▶ Work instructions
Write out every line below that contains "body".

[Collected data]

(** * lib/core/patch.py: the unified random generator and the "reversible"
    decoding error handler

  A shallow embedding of [unisonRandom] (the linear congruential
  generator installed over [random.seed], [random.randint],
  [random.choice] and [random.sample]) and of [_reversible] (the codec
  error handler registered under the name "reversible"), together with
  the properties the specification states about them. *)

From Stdlib Require Import ZArith List String Ascii Bool Lia.
From Stdlib Require Import Strings.Byte Strings.HexString.
From Stdlib Require Import Znumtheory Zpow_facts.
Import ListNotations.

Local Open Scope Z_scope.

(** ** The fragment of Python the two components use *)

Module Py.

(** The built-in exceptions the modelled code can raise.  The module
    defines no exception class of its own; [OtherError] stands for any
    class that is referred to by name only. *)
Inductive exn : Type :=
| ZeroDivisionError
| IndexError
| ValueError
| OtherError (name : string).

(** The result of evaluating an expression: a value, or a raised
    exception. *)
Inductive outcome (A : Type) : Type :=
| Return (a : A)
| Raise (e : exn).
Arguments Return {A} a.
Arguments Raise {A} e.

Definition bind {A B} (c : outcome A) (k : A -> outcome B) : outcome B :=
  match c with
  | Return a => k a
  | Raise e => Raise e
  end.

(** [x % n] on integers: floor modulo (the result has the sign of [n]),
    [ZeroDivisionError] when [n] is zero. *)
Definition mod_ (x n : Z) : outcome Z :=
  if n =? 0 then Raise ZeroDivisionError else Return (x mod n).

(** [len(seq)]. *)
Definition len {A} (seq : list A) : Z := Z.of_nat (List.length seq).

(** [seq[i]]: a negative index counts from the end, an index outside
    [-len, len) raises [IndexError]. *)
Definition getitem {A} (seq : list A) (i : Z) : outcome A :=
  let j := if i <? 0 then i + len seq else i in
  if j <? 0 then Raise IndexError
  else match nth_error seq (Z.to_nat j) with
       | Some x => Return x
       | None => Raise IndexError
       end.

(** [xrange(k)]: the integers [0 .. k-1], nothing when [k <= 0]. *)
Definition xrange (k : Z) : list Z :=
  map Z.of_nat (List.seq 0 (Z.to_nat k)).

(** [seq[lo:hi]]: negative bounds count from the end, both are clamped
    to [0, len]. *)
Definition clamp {A} (seq : list A) (i : Z) : nat :=
  Z.to_nat (if i <? 0 then Z.max (i + len seq) 0 else Z.min i (len seq)).

Definition slice {A} (seq : list A) (lo hi : Z) : list A :=
  firstn (clamp seq hi - clamp seq lo) (skipn (clamp seq lo) seq).

End Py.

Import Py.

(** ** The generator: [unisonRandom] *)

Module Gen.

(** The module-level register [_rand]; a Python integer, so unbounded. *)
Definition register := Z.

(** [_rand = 0] at import time. *)
Definition _rand0 : register := 0.

(** A computation over the register.  The register is a global, so what
    was assigned before an exception is raised stays assigned: the final
    register is returned next to the outcome, not inside it. *)
Definition gen (A : Type) : Type := register -> outcome A * register.

Definition ret {A} (a : A) : gen A := fun r => (Return a, r).

Definition lift {A} (c : outcome A) : gen A := fun r => (c, r).

Definition bind {A B} (c : gen A) (k : A -> gen B) : gen B :=
  fun r =>
    match c r with
    | (Return a, r') => k a r'
    | (Raise e, r') => (Raise e, r')
    end.

Declare Scope gen_scope.
Delimit Scope gen_scope with gen.
Notation "x <- c ;; k" := (bind c (fun x => k))
  (at level 61, c at next level, right associativity) : gen_scope.
Local Open Scope gen_scope.

Definition a : Z := 1140671485.
Definition c : Z := 128201163.
Definition m : Z := 2 ^ 24.

(** [_lcg()]: [_rand = (a * _rand + c) % m; return _rand]. *)
Definition _lcg : gen Z :=
  fun _rand =>
    let _rand' := (a * _rand + c) mod m in
    (Return _rand', _rand').

(** [_randint(a, b)]: [a + (_lcg() % (b - a + 1))].  The call to [_lcg]
    is evaluated before the modulo. *)
Definition _randint (a b : Z) : gen Z :=
  x <- _lcg ;;
  y <- lift (mod_ x (b - a + 1)) ;;
  ret (a + y).

(** [_choice(seq)]: [seq[_randint(0, len(seq) - 1)]]. *)
Definition _choice {A} (seq : list A) : gen A :=
  i <- _randint 0 (len seq - 1) ;;
  lift (getitem seq i).

(** A list comprehension [[body for _ in it]]. *)
Fixpoint comprehension {I A} (body : I -> gen A) (it : list I)
  : gen (list A) :=
  match it with
  | [] => ret []
  | i :: it' =>
      x <- body i ;;
      xs <- comprehension body it' ;;
      ret (x :: xs)
  end.

(** [_sample(population, k)]:
    [[_choice(population) for _ in xrange(k)]]. *)
Definition _sample {A} (population : list A) (k : Z) : gen (list A) :=
  comprehension (fun _ => _choice population) (xrange k).

(** [_seed(seed)]: [_rand = seed]. *)
Definition _seed (seed : Z) : gen unit :=
  fun _ => (Return tt, seed).

(** *** Derived notions used in the statements *)

(** One step of the recurrence, as a function on registers. *)
Definition advance (r : register) : register := snd (_lcg r).

(** The register after [n] steps. *)
Definition advance_n (n : nat) (r : register) : register :=
  Nat.iter n advance r.

(** A session: [seed(s)] followed by one [randint(a, b)] per pair of
    [args], collecting what the draws return. *)
Definition draws (args : list (Z * Z)) : gen (list Z) :=
  comprehension (fun p => _randint (fst p) (snd p)) args.

Definition session (s : Z) (args : list (Z * Z)) : gen (list Z) :=
  _ <- _seed s ;;
  draws args.

(** The sequence a session produces, computed from the seed and the
    arguments alone. *)
Fixpoint stream (r : register) (args : list (Z * Z)) : list Z :=
  match args with
  | [] => []
  | (lo, hi) :: args' =>
      (lo + advance r mod (hi - lo + 1)) :: stream (advance r) args'
  end.

Definition in_domain (r : register) : Prop := 0 <= r < 2 ^ 24.

End Gen.

(** ** The error handler: [_reversible] *)

Module Codec.

Local Open Scope string_scope.

(** A unicode string, as the list of its code points. *)
Definition text := list Z.

(** [ord(_)] of an element of a byte string (on Python 3 the element
    already is that integer). *)
Definition ord (b : byte) : Z := Z.of_N (Byte.to_N b).

(** ['%x' % v]: lower-case hexadecimal digits, a minus sign in front of
    a negative number. *)
Definition format_x (v : Z) : string :=
  match v with
  | Z0 => "0"
  | Zpos p => HexString.Raw.of_pos p ""
  | Zneg p => "-" ++ HexString.Raw.of_pos p ""
  end.

(** Right-justification in a field of [width] characters, padded with
    spaces: what a width without the [0] flag does. *)
Definition rjust (width : nat) (s : string) : string :=
  string_of_list_ascii (repeat " "%char (width - String.length s)) ++ s.

(** ['%2x' % v]. *)
Definition format_2x (v : Z) : string := rjust 2 (format_x v).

▶ Response to the task
(** A list comprehension [[body for _ in it]]. *)
Fixpoint comprehension {I A} (body : I -> gen A) (it : list I)
      x <- body i ;;
      xs <- comprehension body it' ;;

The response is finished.